(Information shown begins)
(* ===== verification/Common.v ===== *)
(** * brokkr-common: digests and identifiers

    Models [crates/brokkr-common/src/digest.rs] and [ids.rs]: content digests
    with their validation, verification and textual form, and the validated
    identifiers of workers, jobs and tenants.  SHA-256 and its hexadecimal
    encoding ([sha2], [hex]) are a parameter. *)

From stdpp Require Import prelude gmap strings pretty.
From Stdlib Require Import Lia Ascii.
From S2P Require Import Prelude Machine.

Local Open Scope N_scope.

(** ** Machine integers and decimal text *)

(** [x as i64] for a [usize]. *)
Definition as_i64 (n : N) : Z := if n <? 2 ^ 63 then Z.of_N n else (Z.of_N n - 2 ^ 64)%Z.

Definition i64_ok (z : Z) : Prop := (- 2 ^ 63 ≤ z < 2 ^ 63)%Z.

Definition digit_val (c : ascii) : option N :=
  let n := N_of_ascii c in
  if (48 <=? n) && (n <=? 57) then Some (n - 48) else None.

(** The value of a run of decimal digits, added to [acc]. *)
Fixpoint digits (acc : N) (s : string) : option N :=
  match s with
  | EmptyString => Some acc
  | String c s => d ← digit_val c; digits (10 * acc + d) s
  end.

Definition parse_N (s : string) : option N :=
  match s with EmptyString => None | _ => digits 0 s end.

(** [str::parse::<i64>]: an optional sign, at least one digit, in range. *)
Definition parse_i64 (s : string) : option Z :=
  match s with
  | String "-" s => n ← parse_N s; if n <=? 2 ^ 63 then Some (- Z.of_N n)%Z else None
  | String "+" s => n ← parse_N s; if n <? 2 ^ 63 then Some (Z.of_N n) else None
  | _ => n ← parse_N s; if n <? 2 ^ 63 then Some (Z.of_N n) else None
  end.

(** [i64]'s [Display]. *)
Definition show_i64 (z : Z) : string :=
  if (z <? 0)%Z then "-" +:+ pretty (Z.to_N (- z)) else pretty (Z.to_N z).

Lemma digit_val_char n : n < 10 → digit_val (pretty_N_char n) = Some n.
Proof.
  intros Hn. assert (n ∈ [0; 1; 2; 3; 4; 5; 6; 7; 8; 9]) as Hin.
  { rewrite !elem_of_cons. lia. }
  rewrite !elem_of_cons, elem_of_nil in Hin. naive_solver.
Qed.

Lemma digits_pretty_go x s : digits 0 (pretty_N_go x s) = digits x s.
Proof.
  revert s. induction (N.lt_wf_0 x) as [x _ IH]; intros s.
  destruct (decide (x = 0)) as [->|Hx]; [done|].
  rewrite pretty_N_go_step by lia. rewrite IH by (apply N.div_lt; lia). cbn [digits].
  rewrite digit_val_char by (apply N.mod_lt; lia). simpl. f_equal.
  pose proof (N.div_mod x 10 ltac:(lia)). lia.
Qed.

Lemma pretty_N_first (x : N) : ∃ c s, pretty x = String c s ∧ is_Some (digit_val c).
Proof.
  unfold pretty, pretty_N. case_decide as Hx; [by exists "0"%char, ""|].
  assert (∀ y s, (∃ c t, s = String c t ∧ is_Some (digit_val c)) →
    ∃ c t, pretty_N_go y s = String c t ∧ is_Some (digit_val c)) as Hgo.
  { intros y. induction (N.lt_wf_0 y) as [y _ IH]; intros s Hs. destruct (decide (y = 0)) as [->|Hy]; [done|].
    rewrite pretty_N_go_step by lia. apply IH; [apply N.div_lt; lia|]. do 2 eexists. split; [done|].
    rewrite digit_val_char by (apply N.mod_lt; lia). eauto. }
  rewrite pretty_N_go_step by lia. apply Hgo. do 2 eexists. split; [done|].
  rewrite digit_val_char by (apply N.mod_lt; lia). eauto.
Qed.

Lemma parse_pretty (x : N) : parse_N (pretty x) = Some x.
Proof.
  destruct (pretty_N_first x) as (c & s & Hp & _). unfold parse_N. rewrite Hp, <-Hp.
  unfold pretty, pretty_N. case_decide as Hx; [by subst|]. by rewrite digits_pretty_go.
Qed.

(** What is printed parses back. *)
Lemma parse_show_i64 z : i64_ok z → parse_i64 (show_i64 z) = Some z.
Proof.
  unfold i64_ok, show_i64. intros Hz. destruct (Z.ltb_spec z 0).
  - change (parse_i64 ("-" +:+ pretty (Z.to_N (- z)))) with
      (n ← parse_N (pretty (Z.to_N (- z))); if n <=? 2 ^ 63 then Some (- Z.of_N n)%Z else None).
    rewrite parse_pretty. simpl. destruct (N.leb_spec (Z.to_N (- z)) (2 ^ 63)); [|lia].
    f_equal. lia.
  - destruct (pretty_N_first (Z.to_N z)) as (c & s & Hp & [d Hd]).
    assert (parse_i64 (pretty (Z.to_N z)) =
      (n ← parse_N (pretty (Z.to_N z)); if n <? 2 ^ 63 then Some (Z.of_N n) else None)) as ->.
    { rewrite Hp. destruct c as [[] [] [] [] [] [] [] []]; done. }
    rewrite parse_pretty. simpl. destruct (N.ltb_spec (Z.to_N z) (2 ^ 63)); [|lia]. f_equal. lia.
Qed.

(** ** Digests *)

(** [hex::encode(Sha256::digest(bytes))]. *)
Class Sha256 : Type := sha256_hex : bytes → string.

Definition SHA256_HEX_LEN : N := 64.

Inductive DigestError : Type :=
| InvalidLength (n : N)
| InvalidHex (s : string)
| HashMismatch (declared actual : string)
| SizeMismatch (declared actual : Z)
| NegativeSize (n : Z).

Record Digest : Type := mkDigest {
  hash : string;
  size_bytes : Z
}.

#[export] Instance Digest_eq_dec : EqDecision Digest.
Proof. solve_decision. Defined.

#[export] Program Instance Digest_countable : Countable Digest :=
  inj_countable' (λ d, (hash d, size_bytes d)) (λ p, mkDigest p.1 p.2) _.
Next Obligation. by intros []. Qed.

Definition hex_char (c : ascii) : bool :=
  let n := N_of_ascii c in (48 <=? n) && (n <=? 57) || (97 <=? n) && (n <=? 102).

(** [hash.bytes().all(..)]. *)
Fixpoint all_chars (p : ascii → bool) (s : string) : bool :=
  match s with EmptyString => true | String c s => p c && all_chars p s end.

Definition str_bytes (s : string) : N := N.of_nat (String.length s).

(** The documented shape of a SHA-256 in hexadecimal. *)
Class Sha256Spec `{Sha256} : Prop :=
  sha256_shape b : str_bytes (sha256_hex b) = SHA256_HEX_LEN ∧ all_chars hex_char (sha256_hex b) = true.

Definition Digest_new (hash : string) (size_bytes : Z) : outcome DigestError Digest :=
  if negb (str_bytes hash =? SHA256_HEX_LEN) then Err (InvalidLength (str_bytes hash))
  else if negb (all_chars hex_char hash) then Err (InvalidHex hash)
  else if (size_bytes <? 0)%Z then Err (NegativeSize size_bytes)
  else Ok (mkDigest hash size_bytes).

Section digest.
Context `{Sha256}.

Definition Digest_of (b : bytes) : Digest :=
  mkDigest (sha256_hex b) (as_i64 (N.of_nat (length b))).

Definition Digest_verify (d : Digest) (b : bytes) : outcome DigestError () :=
  let actual_size := as_i64 (N.of_nat (length b)) in
  if negb (actual_size =? size_bytes d)%Z then Err (SizeMismatch (size_bytes d) actual_size)
  else
    let actual := sha256_hex b in
    if negb (String.eqb actual (hash d)) then Err (HashMismatch (hash d) actual)
    else Ok ().

End digest.

(** [Display for Digest]. *)
Definition Digest_display (d : Digest) : string := hash d +:+ "/" +:+ show_i64 (size_bytes d).

(** [str::split_once]. *)
Fixpoint split_once (c : ascii) (s : string) : option (string * string) :=
  match s with
  | EmptyString => None
  | String c' s =>
      if decide (c' = c) then Some (EmptyString, s)
      else p ← split_once c s; Some (String c' p.1, p.2)
  end.

(** [FromStr for Digest]. *)
Definition Digest_from_str (s : string) : outcome DigestError Digest :=
  match split_once "/" s with
  | None => Err (InvalidHex ("expected '<hex>/<size>', got " +:+ s))
  | Some (h, size) =>
      match parse_i64 size with
      | None => Err (InvalidHex ("invalid size " +:+ size))
      | Some n => Digest_new h n
      end
  end.

(** A digest the constructors produce. *)
Definition digest_ok (d : Digest) : Prop :=
  str_bytes (hash d) = SHA256_HEX_LEN ∧ all_chars hex_char (hash d) = true ∧ (0 ≤ size_bytes d < 2 ^ 63)%Z.

Lemma Digest_new_ok h n d : i64_ok n → Digest_new h n = Ok d ↔ d = mkDigest h n ∧ digest_ok d.
Proof.
  unfold Digest_new, digest_ok, i64_ok. intros Hn.
  destruct (N.eqb_spec (str_bytes h) SHA256_HEX_LEN) as [Hl|Hl]; simpl.
  2:{ split; [done|]. intros (-> & ? & _). by destruct Hl. }
  destruct (all_chars hex_char h) eqn:Hx; simpl.
  2:{ split; [done|]. intros (-> & _ & Hx' & _). simpl in Hx'. congruence. }
  destruct (Z.ltb_spec n 0).
  - split; [done|]. intros (-> & _ & _ & ?). simpl in *. lia.
  - split; [intros [= <-]; simpl; split_and!; [done..|lia|lia]|]. by intros (-> & _).
Qed.

Lemma hex_not_slash s t : all_chars hex_char s = true → split_once "/" (s +:+ String "/" t) = Some (s, t).
Proof.
  induction s as [|c s IH]; simpl; [done|]. intros [Hc Hs]%andb_true_iff.
  case_decide as Heq; [subst c; done|]. by rewrite IH.
Qed.

Lemma parse_i64_ok s z : parse_i64 s = Some z → i64_ok z.
Proof.
  assert (∀ t, (n ← parse_N t; if n <? 2 ^ 63 then Some (Z.of_N n) else None) = Some z → i64_ok z) as Hpos.
  { intros t (n & _ & Hz)%bind_Some. destruct (N.ltb_spec n (2 ^ 63)); simplify_eq. unfold i64_ok. lia. }
  assert (∀ t, (n ← parse_N t; if n <=? 2 ^ 63 then Some (- Z.of_N n)%Z else None) = Some z → i64_ok z) as Hneg.
  { intros t (n & _ & Hz)%bind_Some. destruct (N.leb_spec n (2 ^ 63)); simplify_eq. unfold i64_ok. lia. }
  unfold parse_i64. destruct s as [|[[] [] [] [] [] [] [] []] s]; eauto.
Qed.

(** A blob verifies against its own digest and no other. *)
Lemma Digest_verify_ok `{Sha256} d b : Digest_verify d b = Ok () ↔ d = Digest_of b.
Proof.
  unfold Digest_verify, Digest_of. destruct d as [h n]; simpl.
  destruct (Z.eqb_spec (as_i64 (N.of_nat (length b))) n) as [<-|Hn]; simpl; [|naive_solver].
  destruct (String.eqb_spec (sha256_hex b) h) as [<-|Hh]; simpl; naive_solver.
Qed.

Lemma Digest_verify_total `{Sha256} d b : Digest_verify d b = Ok () ∨ ∃ e, Digest_verify d b = Err e.
Proof. unfold Digest_verify. repeat case_match; eauto. Qed.

Lemma Digest_of_ok `{Sha256Spec} b : N.of_nat (length b) < 2 ^ 63 → digest_ok (Digest_of b).
Proof.
  intros Hb. assert (as_i64 (N.of_nat (length b)) = Z.of_nat (length b)) as Hlen.
  { unfold as_i64. destruct (N.ltb_spec (N.of_nat (length b)) (2 ^ 63)); lia. }
  destruct (sha256_shape b) as [Hs1 Hs2]. unfold digest_ok, Digest_of; simpl; rewrite Hlen; split_and!; [done|done|lia|lia].
Qed.

(** Digests: a blob verifies against exactly its own digest, which is
    well formed; a digest prints to text that parses back to it; and whatever
    text parses is a well-formed digest (64 lowercase hex digits, a non-negative
    size). *)
Theorem digest_codec `{Sha256Spec} (d : Digest) (b : bytes) (s : string) :
  (N.of_nat (length b) < 2 ^ 63 → digest_ok (Digest_of b) ∧ (Digest_verify d b = Ok () ↔ d = Digest_of b)) ∧
  (digest_ok d → Digest_from_str (Digest_display d) = Ok d) ∧
  (∀ d', Digest_from_str s = Ok d' → digest_ok d').
Proof.
  split_and!.
  - intros Hb. split; [by apply Digest_of_ok|apply Digest_verify_ok].
  - intros (Hl & Hx & Hn). unfold Digest_from_str, Digest_display.
    change ("/" +:+ show_i64 (size_bytes d)) with (String "/" (show_i64 (size_bytes d))).
    rewrite hex_not_slash by done. assert (i64_ok (size_bytes d)) as Hi by (unfold i64_ok; lia).
    rewrite parse_show_i64 by done. apply Digest_new_ok; [done|]. split; [by destruct d|done].
  - intros d'. unfold Digest_from_str. destruct (split_once _ s) as [[h size]|]; [|done].
    destruct (parse_i64 size) as [n|] eqn:Hp; [|done]. intros Hd%Digest_new_ok; [tauto|]. by eapply parse_i64_ok.
Qed.

(** A constant hash has the right shape. *)
Definition zero_hex : string := "0000000000000000000000000000000000000000000000000000000000000000".

Lemma digest_codec_witness :
  Digest_from_str (Digest_display (mkDigest zero_hex 42)) = Ok (mkDigest zero_hex 42).
Proof.
  assert (@Sha256Spec (λ _, zero_hex)) as Hs by by intros b.
  refine (proj1 (proj2 (@digest_codec _ Hs (mkDigest zero_hex 42) [] "")) _). by split.
Defined.

(** ** Identifiers *)

Definition ID_MAX_LEN : N := 128.

Inductive IdError : Type :=
| IdEmpty
| TooLong (max len : N).

Definition ident_ok (s : string) : bool := negb (String.eqb s "") && (str_bytes s <=? ID_MAX_LEN).

(** A validated identifier. *)
Record Ident : Type := Ident_mk {
  id_str : string;
  id_valid : Is_true (ident_ok id_str)
}.

Definition WorkerId : Type := Ident.
Definition JobId : Type := Ident.
Definition TenantId : Type := Ident.

Definition Ident_new (inner : string) : outcome IdError Ident :=
  match ident_ok inner as b return ident_ok inner = b → outcome IdError Ident with
  | true => λ H, Ok (Ident_mk inner (istrue_of H))
  | false => λ _, Err (if String.eqb inner "" then IdEmpty else TooLong ID_MAX_LEN (str_bytes inner))
  end eq_refl.

Definition WorkerId_new : string → outcome IdError WorkerId := Ident_new.
Definition JobId_new : string → outcome IdError JobId := Ident_new.
Definition TenantId_new : string → outcome IdError TenantId := Ident_new.

Definition DEFAULT_TENANT : string := "default".
Definition TenantId_default : TenantId := Ident_mk DEFAULT_TENANT I.

Lemma Ident_inj (a b : Ident) : id_str a = id_str b → a = b.
Proof. destruct a as [s Hs], b as [s' Hs']; simpl. intros ->. by rewrite (proof_irrel Hs Hs'). Qed.

#[export] Instance Ident_eq_dec : EqDecision Ident := λ a b,
  match decide (id_str a = id_str b) with
  | left H => left (Ident_inj a b H)
  | right H => right (λ E, H (f_equal id_str E))
  end.

Lemma Ident_new_id_str (a : Ident) : Ident_new (id_str a) = Ok a.
Proof.
  destruct a as [s Hs]. cbn [id_str]. unfold Ident_new. generalize (eq_refl (ident_ok s)).
  enough (∀ b (E : ident_ok s = b), b = true →
    match b as b' return (ident_ok s = b' → outcome IdError Ident) with
    | true => λ H, Ok (Ident_mk s (istrue_of H))
    | false => λ _, Err (if String.eqb s "" then IdEmpty else TooLong ID_MAX_LEN (str_bytes s))
    end E = Ok (Ident_mk s Hs)) as H' by (intros E; apply H'; by apply Is_true_true_1).
  intros [] E Hb; [|done]. do 2 f_equal. apply proof_irrel.
Qed.

Definition Ident_of (s : string) : option Ident :=
  match Ident_new s with Ok a => Some a | _ => None end.

#[export] Program Instance Ident_countable : Countable Ident := inj_countable id_str Ident_of _.
Next Obligation. intros a. unfold Ident_of. by rewrite Ident_new_id_str. Qed.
(Information shown ends)
Action item: Each line that contains the string "induction" should be copied from the data above.

Reply:
  revert s. induction (N.lt_wf_0 x) as [x _ IH]; intros s.
  { intros y. induction (N.lt_wf_0 y) as [y _ IH]; intros s Hs. destruct (decide (y = 0)) as [->|Hy]; [done|].
  induction s as [|c s IH]; simpl; [done|]. intros [Hc Hs]%andb_true_iff.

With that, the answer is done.